Dataset entries:
:::::
(** * Persistence of bridge endpoints

    A shallow embedding of [drivers/bridge/endpoint_store.go]: the JSON codec
    of [bridgeEndpoint] and of its two sub-configurations, the key scheme, the
    restore of a network's endpoint table from the store, and [CopyTo].

    The code is modelled twice.  Part 1 works on the values of the records
    (a pointer is [None] or the record it points to, a slice is [None] or its
    elements) and covers the codec, the keys and the restore.  Part 2 keeps
    the storage explicit (a store of arrays and structs, slice headers,
    pointers) and covers [CopyTo], whose point is which storage is shared.
    Part 3 has the vocabulary of the statements; parts 4 to 9 prove them, for
    any implementation of the other packages; part 10 runs them on a sample
    one. *)

From stdpp Require Import gmap strings list.
From Stdlib.Strings Require Import Ascii Byte.

#[local] Set Warnings "-register-all".

(** * Part 1: the records by value *)

(** ** Go values *)

(** A slice seen by its value: [None] is the nil slice, [Some l] a non-nil
    slice with elements [l] ([Some []] is empty but not nil). *)
Definition slice (T : Type) : Type := option (list T).

Definition elems {T} (s : slice T) : list T := default [] s.

Definition len {T} (s : slice T) : nat := length (elems s).

(** [append(s, x)]: the result is never nil. *)
Definition append {T} (s : slice T) (x : T) : slice T := Some (elems s ++ [x]).

(** [net.IPNet]. *)
Record IPNet := { IP : slice byte; Mask : slice byte }.

(** ** Errors, panics and outcomes *)

Inductive error : Type :=
| ErrKeyNotFound                           (* datastore.ErrKeyNotFound *)
| InternalError (msg : string)             (* types.InternalErrorf *)
| SyntaxError                              (* *json.SyntaxError *)
| UnmarshalTypeError (value ty : string)   (* *json.UnmarshalTypeError *)
| OtherError (msg : string).               (* an error of a collaborator *)

#[global] Instance error_eq_dec : EqDecision error.
Proof. solve_decision. Defined.

(** A run-time panic: a failed type assertion [x.(T)] ("interface
    conversion: interface {} is [dynamic], not [wanted]"), or the use of a
    pointer that is nil or does not point to an object of its type. *)
Inductive panic : Type :=
| InterfaceConversion (dynamic wanted : string)
| InvalidPointer.

(** What a call does: it returns normally, returns a non-nil [error], or
    panics. *)
Inductive outcome (A : Type) : Type :=
| Ok (a : A)
| Err (e : error)
| Panic (p : panic).
Arguments Ok {A} a.
Arguments Err {A} e.
Arguments Panic {A} p.

(** A method with a pointer receiver of type [S]: it runs on the receiver's
    current fields and leaves them updated, also when it returns an error or
    panics half way. *)
Definition M (S A : Type) : Type := S → outcome A * S.

Definition ret {S A} (a : A) : M S A := λ s, (Ok a, s).
Lemma prefix_of_firsts cs seen ids :
  cs `prefix_of` firsts seen ids →
  NoDup cs ∧ (∀ id, id ∈ cs → id ∈ ids ∧ id ∉ seen)
  ∧ (length cs ≤ length (firsts seen ids))%nat.
Proof.
  intros [rest Hrest]. pose proof (firsts_NoDup ids seen) as Hnd.
  rewrite Hrest in Hnd. apply NoDup_app in Hnd as (Hnd & _ & _).
  split; [done|]. split.
  - intros id Hid. apply firsts_elem_of. rewrite Hrest, elem_of_app. by left.
  - rewrite Hrest, length_app. lia.
Qed.

(** ** The loaders leave the call log and the output file alone *)

Lemma readFile_frame env fileName allStreams w w' r :
  readFile env fileName allStreams w = (w', r) →
  calls w' = calls w ∧ sorted_streams w' = sorted_streams w ∧ r ≠ Spin.
Proof.
  unfold readFile; unfold_M.
  repeat case_match; intros; simplify_eq; done.
Qed.

Lemma Numbered_loop_frame env fuel : ∀ fileIndex allStreams w w' r,
  Numbered.loop env fuel fileIndex allStreams w = (w', r) →
  calls w' = calls w ∧ sorted_streams w' = sorted_streams w.
Proof.
  induction fuel as [|fuel IH]; intros fileIndex allStreams w w' r; simpl.
  - unfold lift. by intros [= <- <-].
  - destruct (os_Stat env _).
    + unfold bind. destruct (readFile env _ allStreams w) as [w1 r1] eqn:E.
      apply readFile_frame in E as (Hc & Hf & _).
      destruct r1; intros Hrun; simplify_eq; try done.
      apply IH in Hrun as [-> ->]. done.
    + destruct (fileIndex =? 0)%nat; unfold log_Fatal, lift, ret; by intros [= <- <-].
    + unfold log_Fatal, lift; by intros [= <- <-].
Qed.

Lemma Scanned_loop_frame env files : ∀ allStreams w w' r,
  Scanned.loop env files allStreams w = (w', r) →
  calls w' = calls w ∧ sorted_streams w' = sorted_streams w ∧ r ≠ Spin.
Proof.
  induction files as [|f files IH]; intros allStreams w w' r; simpl.
  - unfold ret. by intros [= <- <-].
  - destruct (negb (HasSuffix f ".json")); [apply IH|].
    destruct (_ || _); [|apply IH].
    unfold bind. destruct (readFile env _ allStreams w) as [w1 r1] eqn:E.
    apply readFile_frame in E as (Hc & Hf & Hs).
    destruct r1; intros Hrun; simplify_eq; try done.
    apply IH in Hrun as (-> & -> & ?). done.
Qed.

Lemma readEndsongFiles_frame v env w w' r :
  readEndsongFiles v env w = (w', r) →
  calls w' = calls w ∧ sorted_streams w' = sorted_streams w.
Proof.
  destruct v as [fuel|]; simpl.
  - apply Numbered_loop_frame.
  - unfold Scanned.readEndsongFiles. destruct (ioutil_ReadDir env).
    + intros H. by apply Scanned_loop_frame in H as (? & ? & _).
    + unfold log_Fatal, lift. by intros [= <- <-].
Qed.
(** Condensing the condensed class-size table raises: the filter reads the
    grade column, which the grouping has dropped. *)
Lemma condense_twice_differs :
  (f <- condense_class_size class_size_example ;; condense_class_size f)
  = Raise (KeyError "GRADE ") /\
  (f <- condense_class_size class_size_example ;; condense_class_size f)
  <> condense_class_size class_size_example.
Proof. split; [reflexivity|]. vm_compute. discriminate. Qed.

Example condense_class_size_example :
  condense_class_size class_size_example
  = Ok (mkFrame
          [("DBN", Object); ("CSD", Numeric); ("AVERAGE CLASS SIZE", Numeric)]
          [[Text "01M001"; num 1; num 30];
           [Text "01M002"; num 1; Num (Qmake 45 2)]]).
Proof. reflexivity. Qed.

(** * Further properties of the pipeline

    Lemmas on tables, traversals and joins first, then the properties of
    each stage in the order of the script. *)

Module BoolFacts.

Lemma if_true (b : bool) (P Q : Prop) : b = true -> (if b then P else Q) -> P.
Proof. intros ->. auto. Qed.

End BoolFacts.

(** Take the branch of a statement by cases that its test selects. *)
Ltac then_branch H :=
  lazymatch type of H with
  | if ?b then ?P else ?Q => apply (BoolFacts.if_true b P Q eq_refl) in H
  end.

Module FrameFacts.

Lemma find_col_app_some name cols rest i :
  find_col name cols = Some i -> find_col name (cols ++ rest) = Some i.
Proof.
  revert i. induction cols as [|[n d] t IH]; simpl; intros i H; [discriminate|].
  destruct (String.eqb n name); [exact H|].
  destruct (find_col name t) as [k|]; [|discriminate].
  now rewrite (IH k eq_refl).
Qed.

Lemma at_col_app_l i r x : i < List.length r -> at_col i (r ++ x) = at_col i r.
Proof. unfold at_col. intros H. now apply app_nth1. Qed.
:::::
Please restate, word for word, the lines of the entries that run from the first line through the one holding "(** A slice", and add nothing.

## Task result:
(** * Persistence of bridge endpoints

    A shallow embedding of [drivers/bridge/endpoint_store.go]: the JSON codec
    of [bridgeEndpoint] and of its two sub-configurations, the key scheme, the
    restore of a network's endpoint table from the store, and [CopyTo].

    The code is modelled twice.  Part 1 works on the values of the records
    (a pointer is [None] or the record it points to, a slice is [None] or its
    elements) and covers the codec, the keys and the restore.  Part 2 keeps
    the storage explicit (a store of arrays and structs, slice headers,
    pointers) and covers [CopyTo], whose point is which storage is shared.
    Part 3 has the vocabulary of the statements; parts 4 to 9 prove them, for
    any implementation of the other packages; part 10 runs them on a sample
    one. *)

From stdpp Require Import gmap strings list.
From Stdlib.Strings Require Import Ascii Byte.

#[local] Set Warnings "-register-all".

(** * Part 1: the records by value *)

(** ** Go values *)

(** A slice seen by its value: [None] is the nil slice, [Some l] a non-nil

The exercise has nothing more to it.